Forestry investor Rubicon yesterday disclosed plans to buy up to 5 per cent of its stock as it said investors were undervaluing its potential, particularly its biotechnology joint venture ArborGen.
Chief executive Luke Moriarty said Rubicon's shares had been hit by several short-term factors.
These included Sir Ron Brierley's Guinness Peat Group's sale of a cornerstone 20 per cent stake in the business, fears about the prospects of its 50 per cent forest-processing subsidiary Tenon and general market nervousness.
The shares closed up 3c last night at 90c, but still well off the $1.03 investors paid for GPG's stake in September. "Nothing has occurred to change our fundamental belief that there is considerably more value in Rubicon than is represented by the share price," Moriarty told shareholders at the Rubicon annual meeting in Wellington.
He said ArboGen, the joint venture with International Paper and MeadWestvaco of the US, was potentially worth more than the US$25 million ($36.62 million) estimated by analysts.

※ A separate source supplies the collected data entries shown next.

(** * Tick-stream feature pipeline: window engine, temporal features, labels

    A shallow embedding of
      - [utils/clean_data_csv_to_ticks_per_second.py] ([process_historical_file]),
      - [train_initiation_model.py] ([load_data], [engineer_features],
        [define_labels], the feature list of [train_model], the script),
      - [visualize_ai_signals.py] and [forward_test_virgin_data.py] (the
        column check, the signals, the names of the files),
    together with the pandas operations they call.

    Conventions.
      - A float64 cell is an [option Q]: [None] is NaN (a null cell), [Some q]
        an exact rational.  Arithmetic on cells is exact: the rounding of a
        float sum, product or quotient is not part of this model.
      - A timestamp is the int64 nanosecond count pandas keeps in a
        [DatetimeIndex], as a [Z].  Where the code turns timestamps into
        float64 (the rolling minimum and the duration) the cast is modelled:
        it rounds to 53 significant bits.
      - A table (DataFrame) is the list of its rows in positional order. *)

From Stdlib Require Import ZArith QArith Qround Qminmax Qabs Lia Lqa.
From Stdlib Require Import Ascii String Sorted.
From stdpp Require Import base list option.

(* ===================================================================== *)
(** ** float64 cells *)
(* ===================================================================== *)

Module Float.

Abbreviation float64 := (option Q) (only parsing).

Definition nan : float64 := None.
Definition of_Z (z : Z) : float64 := Some (inject_Z z).

(** The float64 nearest to a non-negative integer: integers below [2^53]
    are floats; from there on a float has 53 significant bits, and a tie
    goes to the even one. *)
Definition round_magnitude (n : Z) : Z :=
  let e := Z.log2 n in
  if (e <? 53)%Z then n
  else
    let ulp := (2 ^ (e - 52))%Z in
    let q := (n / ulp)%Z in
    match (2 * (n mod ulp) ?= ulp)%Z with
    | Lt => (q * ulp)%Z
    | Gt => ((q + 1) * ulp)%Z
    | Eq => if Z.even q then (q * ulp)%Z else ((q + 1) * ulp)%Z
    end.

(** numpy's cast of an int64 to float64. *)
Definition float64_of_int64 (z : Z) : Z :=
  (Z.sgn z * round_magnitude (Z.abs z))%Z.

(** [astype(float64)] on an integer cell. *)
Definition astype_float64 (z : Z) : float64 := of_Z (float64_of_int64 z).

(** Comparisons: any comparison with NaN is false. *)
Definition leb (a b : float64) : bool :=
  match a, b with
  | Some x, Some y => Qle_bool x y
  | _, _ => false
  end.

Definition gtb (a b : float64) : bool :=
  match a, b with
  | Some x, Some y => negb (Qle_bool x y)
  | _, _ => false
  end.

Definition geb (a b : float64) : bool := leb b a.

(** Propositional readings of [>] and [>=] on cells. *)
Definition gt (a b : float64) : Prop :=
  exists x y, a = Some x /\ b = Some y /\ (y < x)%Q.
Definition ge (a b : float64) : Prop :=
  exists x y, a = Some x /\ b = Some y /\ (y <= x)%Q.

(** Arithmetic propagates NaN. *)
Definition lift2 (f : Q -> Q -> Q) (a b : float64) : float64 :=
  match a, b with
  | Some x, Some y => Some (f x y)
  | _, _ => None
  end.

Definition add := lift2 Qplus.
Definition sub := lift2 Qminus.
Definition mul := lift2 Qmult.

(** Division; a zero divisor (inf or NaN in numpy) is outside the model and
    rendered as NaN.  No call site of the pipeline reaches it. *)
Definition div (a b : float64) : float64 :=
  match a, b with
  | Some x, Some y => if Qeq_bool y 0 then None else Some (x / y)%Q
  | _, _ => None
  end.

(** [Series.fillna(v)]. *)
Definition fillna (v : Q) (a : float64) : float64 :=
  match a with
  | Some x => Some x
  | None => Some v
  end.

Definition notna {A} (a : option A) : bool :=
  match a with Some _ => true | None => false end.

(** numpy's [rint]: round to the nearest integer, ties to even. *)
Definition rint (q : Q) : Z :=
  let f := Qfloor q in
  match (q - inject_Z f ?= 1 # 2)%Q with
  | Lt => f
  | Gt => (f + 1)%Z
  | Eq => if Z.even f then f else (f + 1)%Z
  end.

(** [np.round(x, 2)]: scale by 100, [rint], scale back. *)
Definition round2 (q : Q) : Q := (rint (q * 100) # 100)%Q.

(** [Series.round(2)]: NaN stays NaN. *)
Definition round_2 (a : float64) : float64 := round2 <$> a.

(** Row-wise [max(axis=1)] over two columns with the default [skipna=True]. *)
Definition nanmax2 (a b : float64) : float64 :=
  match a, b with
  | Some x, Some y => Some (Qmax x y)
  | Some x, None => Some x
  | None, Some y => Some y
  | None, None => None
  end.

End Float.

(* ===================================================================== *)
(** ** pandas rolling windows *)
(* ===================================================================== *)

Module Rolling.
Import Float.

(** Positions [s, e) of a column. *)
Definition slice {A} (s e : nat) (l : list A) : list A := drop s (take e l).

(** *** Window bounds *)

(** [DatetimeIndex.is_monotonic_increasing]. *)
Fixpoint is_monotonic_increasing (idx : list Z) : bool :=
  match idx with
  | [] => true
  | t :: rest =>
      match rest with
      | [] => true
      | t' :: _ => (t <=? t')%Z && is_monotonic_increasing rest
      end
  end.

(** The inner loop of the variable-window bounds: scanning positions
    [j, j + fuel), the first one whose index value is strictly above
    [bound]; [j + fuel] when there is none. *)
Fixpoint first_inside (idx : list Z) (bound : Z) (j fuel : nat) : nat :=
  match fuel with
  | O => j
  | S fuel' =>
      match idx !! j with
      | Some t =>
          if (bound <? t)%Z then j
          else first_inside idx bound (S j) fuel'
      | None => j + fuel
      end
  end.

(** The outer loop, for rows [i, i+1, ...] holding the index values [todo]:
    every start resumes from the previous row's start. *)
Fixpoint starts_from (idx : list Z) (window : Z) (prev i : nat)
    (todo : list Z) : list nat :=
  match todo with
  | [] => []
  | t :: todo' =>
      let s := first_inside idx (t - window) prev (i - prev) in
      s :: starts_from idx window s (S i) todo'
  end.

(** Window starts of [rolling(window=<offset>, closed='right')] over a
    monotonic index: row 0 starts at 0. *)
Definition variable_window_starts (idx : list Z) (window : Z) : list nat :=
  match idx with
  | [] => []
  | _ :: todo => 0 :: starts_from idx window 0 1 todo
  end.

(** With the right end closed, the window of row [i] ends after row [i]. *)
Definition closed_right_ends (n : nat) : list nat := S <$> seq 0 n.

(** [rolling(window=n)]: the trailing [n] rows, the current one included. *)
Definition fixed_window_starts (n len : nat) : list nat :=
  (fun i => S i - n) <$> seq 0 len.

(** [FixedForwardWindowIndexer(window_size)]: start at the current row,
    end [window_size] rows later, clipped to the table. *)
Definition forward_window_starts (len : nat) : list nat := seq 0 len.
Definition forward_window_ends (window_size len : nat) : list nat :=
  (fun i => (i + window_size) `min` len) <$> seq 0 len.

(** *** Aggregations over one window *)

(** The values of a window that are not NaN. *)
Definition observations (w : list float64) : list Q := omap id w.

Definition Qsum (l : list Q) : Q := foldr Qplus 0%Q l.

Definition Qmaximum (x : Q) (l : list Q) : Q := foldr Qmax x l.
Definition Qminimum (x : Q) (l : list Q) : Q := foldr Qmin x l.

(** [sum]: NaN is skipped; fewer than [minp] observations give NaN. *)
Definition roll_sum (minp : nat) (w : list float64) : float64 :=
  let obs := observations w in
  if decide (minp <= length obs) then Some (Qsum obs) else None.

(** [count]: the column is first replaced by its [notna] indicator, whose
    cells are never NaN, and then summed. *)
Definition roll_count (minp : nat) (w : list float64) : float64 :=
  roll_sum minp ((fun c => Some (if notna c then 1%Q else 0%Q)) <$> w).

Definition roll_max (minp : nat) (w : list float64) : float64 :=
  match observations w with
  | [] => None
  | x :: obs =>
      if decide (minp <= S (length obs)) then Some (Qmaximum x obs) else None
  end.

Definition roll_min (minp : nat) (w : list float64) : float64 :=
  match observations w with
  | [] => None
  | x :: obs =>
      if decide (minp <= S (length obs)) then Some (Qminimum x obs) else None
  end.

Definition roll_mean (minp : nat) (w : list float64) : float64 :=
  match observations w with
  | [] => None
  | x :: obs =>
      if decide (minp <= S (length obs))
      then Some (Qsum (x :: obs) / inject_Z (Z.of_nat (S (length obs))))%Q
      else None
  end.

(** Sample variance ([ddof = 1]): needs at least two observations. *)
Definition roll_var (minp : nat) (w : list float64) : float64 :=
  let obs := observations w in
  let n := length obs in
  if decide (minp <= n /\ 2 <= n) then
    let mean := (Qsum obs / inject_Z (Z.of_nat n))%Q in
    Some (Qsum ((fun x => (x - mean) * (x - mean))%Q <$> obs)
          / inject_Z (Z.of_nat (n - 1)))%Q
  else None.

(** One aggregate per row, over its window. *)
Definition rolling_apply {A B} (starts ends : list nat)
    (agg : list A -> B) (values : list A) : list B :=
  zip_with (fun s e => agg (slice s e values)) starts ends.

(** [Series.shift(k)] for [k >= 0]. *)
Definition shift {A} (k : nat) (col : list (option A)) : list (option A) :=
  replicate (k `min` length col) None ++ take (length col - k) col.

(** [Series.diff(k)]. *)
Definition diff (k : nat) (col : list float64) : list float64 :=
  zip_with sub col (shift k col).

End Rolling.

(* ===================================================================== *)
(** ** utils/clean_data_csv_to_ticks_per_second.py *)
(* ===================================================================== *)

Module CleanData.
Import Float Rolling.

(** A record of the input file once its cells are parsed with
    [errors='coerce']: an unparsable timestamp is NaT, an unparsable number
    NaN. *)
Record raw_row := {
  raw_Timestamp : option Z;
  raw_Precio : float64;
  raw_Volumen : float64;
  raw_Lado : option string;
  raw_Bid : float64;
  raw_Ask : float64
}.

(** A row whose timestamp is known. *)
Record tick := {
  Timestamp : Z;
  Precio : float64;
  Volumen : float64;
  Lado : option string;
  Bid : float64;
  Ask : float64
}.

(** [df.dropna(subset=['Timestamp'])]. *)
Definition dropna_Timestamp (df : list raw_row) : list tick :=
  omap (fun r =>
          t ← raw_Timestamp r;
          Some {| Timestamp := t; Precio := raw_Precio r;
                  Volumen := raw_Volumen r; Lado := raw_Lado r;
                  Bid := raw_Bid r; Ask := raw_Ask r |}) df.

(** The rows of [df_indexed] after line 116. *)
Record indexed_row := {
  tick_of : tick;
  window_vol : float64;
  window_duration : float64;
  window_count : float64;
  tps_window : float64;
  factor_tps : float64
}.

(** The columns written to the output file. *)
Record out_row := {
  out_tick : tick;
  out_window_vol : float64;
  out_tps_window : float64;
  out_factor_tps : float64
}.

He described a scenario where the development of just one of its technologies - eucalyptus trees gentically engineered to improve their processing properties - could create a business generating after tax annual sales of US$38 million.
"When you begin to look at the possibilities more closely you can see that the value potential is actually huge," Moriarty said.
Others have a different view. Sources have suggested GPG sold its Rubicon stake partly because of disagreements over ArborGen, which drains about US$4.5 million from Rubicon's coffers each year.
Rubicon's other assets include a troubled forestry joint venture in Argentina, Forestadora Tapebicua, and Horizon2, a forest stock improvement venture with Carter Holt Harvey.
Rubicon chairman Stephen Kasnet said a lack of trading volume was also to blame for the weak price.